** INFORMATION SHOWN follows **

(** A file without a target becomes an end of the pipe. *)
Lemma pipealloc_ledger w ps xi xl d : ledger w ps [] xi xl d -> fresh_page w ->
  ret_sat (pipealloc_files w) (fun '(w', o) => match o with
    | None => ledger w' ps [] xi xl d
    | Some (f0, f1) => ledger w' ps [(f0, 1%Z); (f1, 1%Z)] xi xl d /\ open_file w' f0 /\ open_file w' f1
    end).
Proof.
  intros L Hfresh. unfold pipealloc_files. eapply rs_bind; [apply (filealloc_ledger _ _ _ _ _ _ L); intros j; simpl; lia|].
  intros [w0 [f0|]] [(_ & Em0 & Ep0) Hf0].
  2: { subst w0. eapply rs_mono; [by apply (pipealloc_bad_ledger w ps xi xl d None None)|]. by intros [w' o] [-> ?]. }
  destruct Hf0 as (L0 & Hc0 & _ & (fl0 & Hfl0 & Ht0 & Hr0) & _).
  eapply rs_bind; [apply (filealloc_ledger _ _ _ _ _ _ L0); intros j; rewrite tot_one; case_decide; lia|].
  intros [w1 [f1|]] [(_ & Em1 & Ep1) Hf1].
  2: { subst w1. eapply rs_mono; [by apply (pipealloc_bad_ledger w0 ps xi xl d (Some f0) None)|]. by intros [w' o] [-> ?]. }
  destruct Hf1 as (L1 & Hc1 & Hx1 & (fl1 & Hfl1 & Ht1 & Hr1) & Hoth).
  assert (f0 <> f1) as Hne by (intros ->; rewrite tot_one, decide_True in Hx1 by done; lia).
  rewrite <-Hoth in Hfl0 by done. rewrite Em1, Em0.
  eapply rs_bind; [apply rs_self|]. intros [m pi] Ek. rs_step.
  { eapply rs_mono; [apply (pipealloc_bad_ledger (with_mem w1 m) ps xi xl d (Some f0) (Some f1))|by intros [w' o] [-> ?]].
    apply ledger_mem. eapply ledger_norm; [exact L1|..]; try done. intros j. cbn [taken app tot foldr fst snd]. repeat case_decide; lia. }
  apply Z.eqb_neq in Heqb. assert (w_pipes w1 !! pi = None) as Hpi by (rewrite Ep1, Ep0; by eapply Hfresh).
  eapply rs_bind; [apply rs_self|]. intros dat _. cbn [w_ftable with_pipes with_mem w_pipes with_file with_ftable].
  rewrite (load_ret _ _ _ Hfl0). cbn [obind w_ftable with_pipes with_mem w_pipes with_file with_ftable].
  rewrite (load_ret _ f1 fl1) by (by rewrite list_lookup_insert_ne). cbn [obind]. rs_step.
  assert (f0 < length (w_ftable w1) /\ f1 < length (w_ftable w1)) as [Hlt0 Hlt1] by (split; by eapply lookup_lt_Some).
  pose proof (le_len _ _ _ _ _ _ L1) as Hlen. rewrite Hlen in Hlt0, Hlt1.
  split; [|split; split; cbn; try done].
  - destruct L1 as [Q1 Q2 Q3 Q4 Q5 Q6 Q7 Q8 Q9 Q10]. split; cbn [w_ftable w_pipes w_fs with_file with_ftable with_pipes with_mem]; try done.
    + by rewrite !length_insert.
    + intros j fl Hj. assert (fd_count ps j + tot [(f1, 1%Z); (f0, 1%Z)] j = fd_count ps j + tot [(f0, 1%Z); (f1, 1%Z)] j)%Z as <-
        by (cbn [tot foldr fst snd]; repeat case_decide; lia).
      apply list_lookup_insert_Some in Hj as [(<- & <- & _)|[_ Hj]]; [by apply (Q2 _ _ Hfl1)|].
      apply list_lookup_insert_Some in Hj as [(<- & <- & _)|[_ Hj]]; [by apply (Q2 _ _ Hfl0)|by apply Q2].
    + intros j fl Hj Hz. apply list_lookup_insert_Some in Hj as [(<- & <- & _)|[_ Hj]]; [cbn in Hz; lia|].
      apply list_lookup_insert_Some in Hj as [(<- & <- & _)|[_ Hj]]; [cbn in Hz; lia|by eapply Q3].
    + intros j fl Hj Hz. apply list_lookup_insert_Some in Hj as [(<- & <- & _)|[_ Hj]]; [done|].
      apply list_lookup_insert_Some in Hj as [(<- & <- & _)|[_ Hj]]; [done|by eapply Q4].
    + intros j. rewrite (zsum_insert _ _ f1 fl1) by (by rewrite list_lookup_insert_ne). rewrite (zsum_insert _ _ _ _ _ Hfl0), Q5.
      assert (forall fl, on_inode fl = false -> holds_ip j fl = 0%Z) as Hz by (intros fl E; unfold holds_ip; by rewrite E).
      rewrite !Hz by (unfold on_inode; by rewrite ?Ht0, ?Ht1). lia.
    + by apply new_ends.
  - intros fl. rewrite list_lookup_insert_ne, list_lookup_insert_eq by (done || lia). by intros [= <-].
  - intros fl. rewrite list_lookup_insert_eq by (rewrite length_insert; lia). by intros [= <-].
Qed.
(** ** [morecore] *)
Lemma new_block st rest u s' nu : heap_inv st rest u -> 0 < nu -> brk s' = brk (sys st) + HDR * nu ->
  brk s' <= 68719476736 ->
  heap_inv (set_hdr (MState (hdrs st) (freep st) s') (brk (sys st)) (0, nu)) rest (<[brk (sys st) := nu]> u) /\
  u !! brk (sys st) = None.
Proof.
  intros [Hl Ha Hsz Hfp Hbrk Hu Hfu Huu Hbase Htop Htot Hbot Hlow Hulow] Hnu Hs' Htop'. set (p := brk (sys st)) in *.
  assert (forall b, b ∈ circle rest -> fst b < p) as Hlt.
  { intros b [-> |Hin]%elem_of_cons; [simpl; lia|]. rewrite Forall_forall in Hsz.
    specialize (Hbrk b Hin). specialize (Hsz b Hin). unfold end_of, HDR in *. lia. }
  assert (forall a s, u !! a = Some s -> a < p /\ end_of (a, s) <= p) as Hult.
  { intros a s Hx. destruct (Hu a s Hx) as (q & _ & Hs & _ & He). unfold end_of, HDR in *. simpl in *. lia. }
  assert (u !! p = None) as Hnone.
  { destruct (u !! p) as [s|] eqn:E; [|done]. destruct (Hult p s E). lia. }
  split; [|done]. constructor; cbn [set_hdr hdrs freep sys]; rewrite ?Hs'; try done.
  - apply linked_insert; [|done]. intros (b & -> & Hin)%list_elem_of_fmap. specialize (Hlt b Hin). lia.
  - intros b Hin. specialize (Hbrk b Hin). unfold HDR. lia.
  - intros a s [[<- <-]|[Hne Hx]]%lookup_insert_Some.
    + exists 0. rewrite lookup_insert_eq. unfold end_of. simpl. unfold HDR. repeat split; [done|lia|lia].
    + destruct (Hu a s Hx) as (q & Hq & Hs & Hb & He). exists q. rewrite lookup_insert_ne by done.
      repeat split; [done|done|done|unfold HDR; lia].
  - intros a s b [[<- <-]|[Hne Hx]]%lookup_insert_Some Hin; [|by apply Hfu].
    right. simpl. by apply Hbrk.
  - intros a s a' t' [[<- <-]|[Hne Hx]]%lookup_insert_Some [[<- <-]|[Hne' Hx']]%lookup_insert_Some Hd; [done|..].
    + right. simpl. by apply Hult.
    + left. simpl. by apply Hult.
    + by apply Huu.
  - unfold HDR. lia.
  - rewrite <-Hs'. done.
  - rewrite used_total_insert by done. unfold HDR in *. lia.
  - unfold HDR. lia.
  - intros a s [[<- <-]|[Hne Hx]]%lookup_insert_Some; [done|eauto].
Qed.

Lemma morecore_spec st rest u nu : heap_inv st rest u -> 0 < nu < 134217728 ->
  exists r st' rest', morecore st nu = Ret (r, st') /\ heap_inv st' rest' u /\ (length rest' <= S (length rest))%nat /\
    (r = None \/ r = Some (freep st') /\ exists b, b ∈ rest' /\ nu <= snd b).
Proof.
  intros Hinv Hnu. unfold morecore. set (n := if nu <? 4096 then 4096 else nu).
  assert (nu <= n < 134217728 /\ 0 < n) as [Hn Hn0] by (subst n; destruct (Z.ltb_spec nu 4096); lia).
  assert (wrap32 (n * HDR) = n * HDR) as -> by (apply wrap32_small; unfold HDR, INT_MAX; lia).
  destruct (sbrk_law (sys st) (n * HDR)) as [[Hp Hb]|(Hp & Hb & Htop)]; [unfold HDR; lia|..];
    destruct (os_sbrk (sys st) (n * HDR)) as [p s']; simpl in Hp, Hb; subst p.
  - rewrite Z.eqb_refl. eexists None, _, rest. split; [done|]. split; [|split; [lia|by left]].
    destruct Hinv. constructor; cbn [hdrs freep sys]; rewrite ?Hb; done.
  - pose proof (hi_base _ _ _ Hinv) as Hbase. rewrite (proj2 (Z.eqb_neq _ _)) by (unfold SBRK_ERROR; lia).
    destruct (new_block st rest u s' n Hinv Hn0) as [Hnew Hnone]; [lia|lia|].
    destruct (free_spec _ _ _ (brk (sys st)) n Hnew) as (st' & rest' & -> & Hinv' & _ & Hlen & b & Hin & Hle & He).
    { by rewrite lookup_insert_eq. }
    cbn [obind]. rewrite delete_insert_id in Hinv' by done. eexists _, st', rest'.
    split; [done|]. split; [done|]. split; [done|]. right. split; [done|]. exists b. split; [done|].
    unfold end_of, HDR in *. simpl in *. lia.
Qed.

** End of INFORMATION SHOWN **

| WORK REQUIRED |
Extract the lines of the preceding material that run from the line with "Lemma pipealloc_ledger w" through the line with "apply ledger_mem. eapply", inclusive, reproducing them exactly and adding nothing.

| RESULT |
Lemma pipealloc_ledger w ps xi xl d : ledger w ps [] xi xl d -> fresh_page w ->
  ret_sat (pipealloc_files w) (fun '(w', o) => match o with
    | None => ledger w' ps [] xi xl d
    | Some (f0, f1) => ledger w' ps [(f0, 1%Z); (f1, 1%Z)] xi xl d /\ open_file w' f0 /\ open_file w' f1
    end).
Proof.
  intros L Hfresh. unfold pipealloc_files. eapply rs_bind; [apply (filealloc_ledger _ _ _ _ _ _ L); intros j; simpl; lia|].
  intros [w0 [f0|]] [(_ & Em0 & Ep0) Hf0].
  2: { subst w0. eapply rs_mono; [by apply (pipealloc_bad_ledger w ps xi xl d None None)|]. by intros [w' o] [-> ?]. }
  destruct Hf0 as (L0 & Hc0 & _ & (fl0 & Hfl0 & Ht0 & Hr0) & _).
  eapply rs_bind; [apply (filealloc_ledger _ _ _ _ _ _ L0); intros j; rewrite tot_one; case_decide; lia|].
  intros [w1 [f1|]] [(_ & Em1 & Ep1) Hf1].
  2: { subst w1. eapply rs_mono; [by apply (pipealloc_bad_ledger w0 ps xi xl d (Some f0) None)|]. by intros [w' o] [-> ?]. }
  destruct Hf1 as (L1 & Hc1 & Hx1 & (fl1 & Hfl1 & Ht1 & Hr1) & Hoth).
  assert (f0 <> f1) as Hne by (intros ->; rewrite tot_one, decide_True in Hx1 by done; lia).
  rewrite <-Hoth in Hfl0 by done. rewrite Em1, Em0.
  eapply rs_bind; [apply rs_self|]. intros [m pi] Ek. rs_step.
  { eapply rs_mono; [apply (pipealloc_bad_ledger (with_mem w1 m) ps xi xl d (Some f0) (Some f1))|by intros [w' o] [-> ?]].
    apply ledger_mem. eapply ledger_norm; [exact L1|..]; try done. intros j. cbn [taken app tot foldr fst snd]. repeat case_decide; lia. }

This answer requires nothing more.